Brandon Miller Commands Your Attention
Pay attention to Brandon Miller or else I’ll freak out… I’m serious, dude. Watch Charlotte Hornets basketball or I’m going to melt down right here.
Has the collective basketball fan world ever been more wrong about a draft prospect? Hugo the Hornet saw Hell when Charlotte drafted Brandon Miller over Scoot Henderson which was instantly the right decision and about 1.5 years in looks like one of the better Draft decisions of the decade.
Miller is averaging 22.1 points per game and has scored 20-plus in 12 straight games including four games of 30-plus. Bucket.
Even in an inflated scoring era, a 21 year-old putting up 20-plus a night on anything close to average efficiency (55% true shooting) without a real point guard or any other real scorers around him deserves props.
I must elucidate just how bad this Hornets roster is without LaMelo Ball. Outside of Miller, the best scorer on this team might be TRE MANN. And I hold nothing but goodwill in my heart toward Mann, who’s gotten his career on track in Charlotte……… butyouknowwhatImeanright?
Anyway, Miller’s ability to create for himself bodes extremely well for a future that will include at least one All-NBA selection. I’m that high on Miller. He’s already a pretty good wing and he’s gotten there in spite of his franchise, not because of it. To be pretty good at this juncture of his career is rare for people not named, like, Anthony Edwards.
Super tough.
CraftedNBA (a great site, by the way) has Brandon Miller in the 79th percentile of its “creation” metric which measures how well a player creates for others, and in the 90th percentile of “shooting quality” which attempts to measure a player’s shooting ability by combining a whole mess of shooting stats.
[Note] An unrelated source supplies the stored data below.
(* ===== verification/CongestionLaws.v ===== *)
(** What the session relies on from a congestion controller, and that every
    algorithm of [congestion/] provides it.

    [CongestionLaws] is the contract: while the byte and event counters stay
    below 2^62, no callback panics, the window is at least one fragment, and the
    pacing rate is a well-formed number. *)

From S2P Require Import Prelude Protocol Float32 F32Theory Congestion.
From Stdlib Require Import SpecFloat Reals Lra Sorting.Sorted.
#[local] Open Scope Z_scope.
#[local] Open Scope list_scope.

(** [good b c]: the state is sound and its counters are at most [b]. *)
Class CongestionLaws (C : Type) `{CongestionControl C} := {
  good : Z -> C -> Prop;
  good_mono b b' c : b <= b' -> good b c -> good b' c;
  good_on_ack b c rtt sample bytes in_flight now :
    good b c -> 0 <= bytes -> 0 <= in_flight <= 2 ^ 62 -> b + bytes + 1 <= 2 ^ 62 ->
    exists c', on_ack c rtt sample bytes in_flight now = Some c' /\ good (b + bytes + 1) c';
  good_on_nack b c now :
    good b c -> b + ESTIMATED_PAYLOAD_SIZE <= 2 ^ 62 ->
    exists c', on_nack c now = Some c' /\ good (b + ESTIMATED_PAYLOAD_SIZE) c';
  good_on_timeout b c now :
    good b c -> b + ESTIMATED_PAYLOAD_SIZE <= 2 ^ 62 ->
    exists c', on_timeout c now = Some c' /\ good (b + ESTIMATED_PAYLOAD_SIZE) c';
  good_on_fragment_sent b c bytes now : good b c -> good b (on_fragment_sent c bytes now);
  good_cwnd b c : good b c -> 1 <= cwnd c <= usize_max;
  good_pacing_rate b c : good b c -> F32T.valid (pacing_rate c)
}.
His counting stats haven’t caught up to how good of a player he is, but they will.
In three years when Charlotte either builds a real roster or trades Brandon Miller somewhere that has one — probably door #2 — everyone is going to pretend like he came out of nowhere, but the growth is already underway. It’s just happening in Basketball Hell— can we officially pass that title to Charlotte?
Denver Has Sped Up… Does it Matter?
When you have the greatest half-court basketball player ever on your roster, there’s not much incentive to speed up. So, in recent years, Denver hasn’t. The Nuggets have followed a doctrine of patience, using their deliberate, basketball-genius center Nikola Jokic as a half-court offensive hub to create opportunities for himself and his teammates.
That worked wonders, too. Denver won the NBA Finals in 2023 while playing the sixth-slowest pace in the NBA.
So far, the 2024-25 season has included a stark change in play style from the Nuggets. After five straight seasons finishing in the bottom 10 in pace, Denver has hit the turbo button. The Nuggets are currently fifth in pace and first in fast break points (19.3). But has speeding up on offense benefitted the Nuggets?
Not really — but I get why they’re trying it. Denver has celebrated its yearly tradition of letting important players leave in free agency too many times, and now its roster is… a little thin. Theoretically, pushing the pace can cover up for some offensive deficiencies, and while the Nuggets aren’t deficient, they don’t have nearly the cache of weapons they did in years past.
Denver’s starting five is still really good (+12.5 net rating) now with Christian Braun instead of KCP at the two guard, and the team is seventh in offense rating so scoring hasn’t been a problem — but it was ranked in the top six the past five seasons so things haven’t gotten better, they’ve just gotten… different.
Denver is also 20th in points per possession in transition (and fourth in transition possessions) so this team hasn’t been a revelation on the break.
But again, seventh-ranked offense is fine. Good, actually! Nineteenth-ranked defense… not as good.
What I’m Listening To: Shabaka Hutchings
The new project from Shabaka is so damn good. Pandering to me with woods is going to work every time.